Archimedes of Syracuse (287-212): Greek engineer, discoverer of the Law of Archimedes.
One of the most original thinkers of Antiquity was Archimedes of Syracuse. Because our approach to physics is based upon a model that was developed by this scientist, we immediately recognize him as "one of us". And indeed: he did all kinds of hydrostatic experiments and brought the results together in a law of physics, the famous Law of Archimedes ("Any object, wholly or partially immersed in a fluid, is buoyed up by a force equal to the weight of the fluid displaced by the object").
Archimedes was also interested in mathematics, which led to a new approximation of pi and a remarkable treatise, The sand-reckoner, in which he showed that he could command really big numbers by calculating the number of grains of sand in the universe.

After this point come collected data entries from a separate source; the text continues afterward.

(** X1. The success collector always logs the status line of an outcome
    that has a response; it then carries on with its counter incremented,
    unless it prints bodies and the body cannot be read or is not
    well-formed JSON, in which case it ends the process with status 1. *)
Theorem processResults_exit_condition :
  forall bulk verbose n m r,
    Response m = Some r ->
    let res := processResults_recv bulk verbose n m in
    In (result_line m) (fst res) /\
    (snd res = Exit 1 <->
     verbose = true /\
     (snd (Body r) <> None \/ snd (prettyPrint (fst (Body r))) <> None)) /\
    (snd res <> Exit 1 -> snd res = Ok (GoInt.add n 1)).
Proof.
  intros bulk verbose n m r Hr res. unfold res.
  rewrite (processResults_recv_cases _ _ _ _ _ Hr).
  destruct verbose.
  - destruct (Body r) as [b [e|]]; cbn [fst snd].
    + split; [apply in_or_app; right; left; reflexivity|].
      split; [|congruence].
      split; [intros _; split; [reflexivity|left; discriminate]|reflexivity].
    + destruct (prettyPrint b) as [pb [e|]]; cbn [fst snd].
      * split; [apply in_or_app; right; left; reflexivity|].
        split; [|congruence].
        split; [intros _; split; [reflexivity|right; discriminate]|reflexivity].
      * split; [apply in_or_app; right; left; reflexivity|].
        split; [|reflexivity].
        split; [discriminate|]. intros [_ [H|H]]; congruence.
  - cbn [fst snd].
    split; [apply in_or_app; right; left; reflexivity|].
    split; [|reflexivity].
    split; [discriminate|]. intros [H _]; discriminate H.
Qed.

Lemma processResults_exit_condition_witness :
  snd (processResults_recv 1 true 0
         {| Index := 1; Response := Some (resp_status 204); Err := None |}) = Exit 1.
Proof.
  destruct (processResults_exit_condition 1 true 0
              {| Index := 1; Response := Some (resp_status 204); Err := None |}
              (resp_status 204) eq_refl) as [_ [H _]].
  apply H. split; [reflexivity|]. right. vm_compute. discriminate.
Defined.

(** X2. When it prints bodies, the success collector ends the process with
    status 1 on every response whose body is empty or made of white space
    (the body of a 204 answer, for one): [prettyPrint] rejects it with the
    error of an unexpected end of input, after the status line is logged. *)
Theorem processResults_exits_on_blank_body :
  forall bulk n m r b,
    Response m = Some r ->
    Body r = (b, None) ->
    string_forallb json_scan.isSpace b = true ->
    processResults_recv bulk true n m =
    ((header bulk n ++
      [result_line m;
       Stderr_error (json_SyntaxError_eof (Z.of_nat (String.length b)))])%list,
     Exit 1).
Proof.
  intros bulk n m r b Hr Hb Hblank.
  rewrite (processResults_recv_cases _ _ _ _ _ Hr), Hb.
  rewrite (prettyPrint_blank b Hblank). reflexivity.
Qed.

Lemma processResults_exits_on_blank_body_witness :
  processResults_recv 1 true 0
    {| Index := 3; Response := Some (resp_status 204); Err := None |} =
  ((header 1 0 ++
    [result_line {| Index := 3; Response := Some (resp_status 204); Err := None |};
     Stderr_error (json_SyntaxError_eof (Z.of_nat (String.length "")))])%list,
   Exit 1).
Proof.
  apply (processResults_exits_on_blank_body 1 0
           {| Index := 3; Response := Some (resp_status 204); Err := None |}
           (resp_status 204) "");
    reflexivity.
Defined.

Archimedes was also interested in engineering and invented a hydraulic organ and a planetarium (which implies that he thought that the motions of heaven could be described as if they were mechanical). The invention of a machine to lever ships from a dock to the sea made him boast that if he only had a point to stand on, he would move the earth. Archimedes' screw, a machine to bring water upward, was in fact an Egyptian invention, but he offered the mathematical description.
When the Roman general Marcus Claudius Marcellus besieged Syracuse in 212, he invented several war machines. During the sack of the city, Archimedes was killed (text). The famous story that Archimedes was able to destroy ships by using giant burning mirrors, is untrue; his true genius can be seen in the fortifications at Euryalos.